● Input records:
§ §

(** ** [create_texas_cad_sample_data] *)

Definition first_names : list string :=
  [ "James"; "Mary"; "John"; "Patricia"; "Robert"; "Jennifer"; "Michael"; "Linda";
    "William"; "Elizabeth"; "David"; "Barbara"; "Richard"; "Susan"; "Joseph"; "Jessica";
    "Thomas"; "Sarah"; "Christopher"; "Karen"; "Charles"; "Nancy"; "Daniel"; "Lisa" ].

Definition last_names : list string :=
  [ "Smith"; "Johnson"; "Williams"; "Brown"; "Jones"; "Garcia"; "Miller"; "Davis";
    "Rodriguez"; "Martinez"; "Hernandez"; "Lopez"; "Gonzalez"; "Wilson"; "Anderson";
    "Thomas"; "Taylor"; "Moore"; "Jackson"; "Martin"; "Lee"; "Perez"; "Thompson" ].

Definition street_names : list string :=
  [ "Main St"; "Oak Ave"; "Elm St"; "Park Blvd"; "Cedar Ln"; "Maple Dr";
    "Pine St"; "Hill Rd"; "Valley View"; "Sunset Blvd"; "Heritage Way";
    "Legacy Dr"; "Champions Blvd"; "Preston Rd"; "Spring Valley"; "Ranch Rd";
    "County Line Rd"; "Farm to Market Rd"; "State Highway"; "Business Park Dr" ].

Definition property_types : list string :=
  [ "Single Family Residence"; "Townhouse"; "Condominium";
    "Mobile Home"; "Duplex"; "Commercial Property" ].

(** The dictionary literal [property_data]. *)
Record PropertyData : Type := mkPropertyData {
  account_number : string;
  owner_name : string;
  property_address : string;
  city : string;
  county : string;
  zipcode : string;
  property_type : string;
  year_built : Z;
  square_feet : Z;
  lot_size_acres : Q;
  appraised_value : Z;
  market_value : Z;
  homestead_exemption : bool;
  last_sale_date : string;
  last_sale_price : Z;
  cad_url : string;
  lead_score : Z;
  data_source : string;
  scraped_at : string
}.

(** [property_data.items()], in the insertion order of the literal. *)
Definition items (p : PropertyData) : list (string * cell) :=
  [ ("account_number", CStr (account_number p));
    ("owner_name", CStr (owner_name p));
    ("property_address", CStr (property_address p));
    ("city", CStr (city p));
    ("county", CStr (county p));
    ("zipcode", CStr (zipcode p));
    ("property_type", CStr (property_type p));
    ("year_built", CInt (year_built p));
    ("square_feet", CInt (square_feet p));
    ("lot_size_acres", CFloat (lot_size_acres p));
    ("appraised_value", CInt (appraised_value p));
    ("market_value", CInt (market_value p));
    ("homestead_exemption", CBool (homestead_exemption p));
    ("last_sale_date", CStr (last_sale_date p));
    ("last_sale_price", CInt (last_sale_price p));
    ("cad_url", CStr (cad_url p));
    ("lead_score", CInt (lead_score p));
    ("data_source", CStr (data_source p));
    ("scraped_at", CStr (scraped_at p)) ].

(** The dictionary literal [supabase_data], built from [property_data]. *)
Definition supabase_data (p : PropertyData) : list (string * cell) :=
  [ ("account_number", CStr (account_number p));
    ("owner_name", CStr (owner_name p));
    ("address_text", CStr (property_address p));
    ("city", CStr (city p));
    ("county", CStr (county p));
    ("zip_code", CStr (zipcode p));
    ("property_type", CStr (property_type p));
    ("year_built", CInt (year_built p));
    ("square_feet", CInt (square_feet p));
    ("lot_size_acres", CFloat (lot_size_acres p));
    ("appraised_value", CInt (appraised_value p));
    ("market_value", CInt (market_value p));
    ("homestead_exemption", CBool (homestead_exemption p));
    ("last_sale_date", CStr (last_sale_date p));
    ("last_sale_price", CInt (last_sale_price p));
    ("cad_url", CStr (cad_url p));
    ("lead_score", CInt (lead_score p)) ].

(** [for x in xs: body], threading the variables the body assigns. *)
Fixpoint for_each {A St : Type} (xs : list A) (body : A -> St -> M St)
    (s : St) : M St :=
  match xs with
  | [] => mret s
  | x :: rest => s' ← body x s; for_each rest body s'
  end.

(** [min(max(int(population / 100000), 5), 15)]. *)
Definition property_count (population : Z) : Z :=
  Z.min (Z.max (int (inject_Z population / 100000)) 5) 15.

(** The body of the inner loop up to the completed [property_data]. *)
Definition sample_property (county : string) (data : CadInfo)
    : M PropertyData :=
  let cities := major_cities data in
  first_name ← random.choice first_names;
  last_name ← random.choice last_names;
  let owner_name := first_name +:+ " " +:+ last_name in
  r ← random.random;
  owner_name ←
    (if gt r 0.7 then
       spouse_first ← random.choice first_names;
       mret (first_name +:+ " & " +:+ spouse_first +:+ " " +:+ last_name)
     else mret owner_name);
  house_number ← random.randint 100 9999;
  street ← random.choice street_names;
  city ← random.choice cities;
  zipcode ← generate_zipcode_for_county county;
  let address :=
    pretty house_number +:+ " " +:+ street +:+ ", " +:+ city
      +:+ ", TX " +:+ zipcode in
  year_built ← random.randint 1975 2023;
  square_feet ← random.randint 1200 4500;
  u ← random.uniform 0.15 1.2;
  let lot_size := round2 u in
  let base_value := get_base_property_value county in
  let age_factor :=
    Qmax 0.7 (1 - inject_Z (2024 - year_built) * 0.01)%Q in
  let size_factor := (inject_Z square_feet / 2000)%Q in
  u ← random.uniform 0.8 1.3;
  let estimated_value :=
    int (inject_Z base_value * age_factor * size_factor * u)%Q in
  acct_hi ← random.randint 10000 99999;
  acct_lo ← random.randint 100 999;
  let account_number := pretty acct_hi +:+ "-" +:+ pretty acct_lo in
  property_type ← random.choice property_types;
  u ← random.uniform 0.95 1.05;
  let market_value := int (inject_Z estimated_value * u)%Q in
  homestead_exemption ←
    match property_types !! 0%nat with
    | None => raise IndexError
    | Some t =>
        if str_in "Residence" t then random.choice [true; false]
        else mret false
    end;
  sale_year ← random.randint 2018 2024;
  sale_month ← random.randint 1 12;
  sale_day ← random.randint 1 28;
  let last_sale_date :=
    pretty sale_year +:+ "-" +:+ pad2 sale_month +:+ "-" +:+ pad2 sale_day in
  u ← random.uniform 0.85 1.15;
  let last_sale_price := int (inject_Z estimated_value * u)%Q in
  let cad_url := url data +:+ "/property-detail/" +:+ account_number in
  lead_score ← calculate_cad_lead_score estimated_value year_built owner_name;
  now ← datetime_now;
  mret {| account_number := account_number;
          owner_name := owner_name;
          property_address := address;
          city := city;
          county := county;
          zipcode := zipcode;
          property_type := property_type;
          year_built := year_built;
          square_feet := square_feet;
          lot_size_acres := lot_size;
          appraised_value := estimated_value;
          market_value := market_value;
          homestead_exemption := homestead_exemption;
          last_sale_date := last_sale_date;
          last_sale_price := last_sale_price;
          cad_url := cad_url;
          lead_score := lead_score;
          data_source := "CAD";
          scraped_at := isoformat now |}.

§ §

● Task requirements: Only the lines from the one containing "appraised_value := estimated_value;" through the last line of the material should be returned, each one exactly as written.

● Result below:
          appraised_value := estimated_value;
          market_value := market_value;
          homestead_exemption := homestead_exemption;
          last_sale_date := last_sale_date;
          last_sale_price := last_sale_price;
          cad_url := cad_url;
          lead_score := lead_score;
          data_source := "CAD";
          scraped_at := isoformat now |}.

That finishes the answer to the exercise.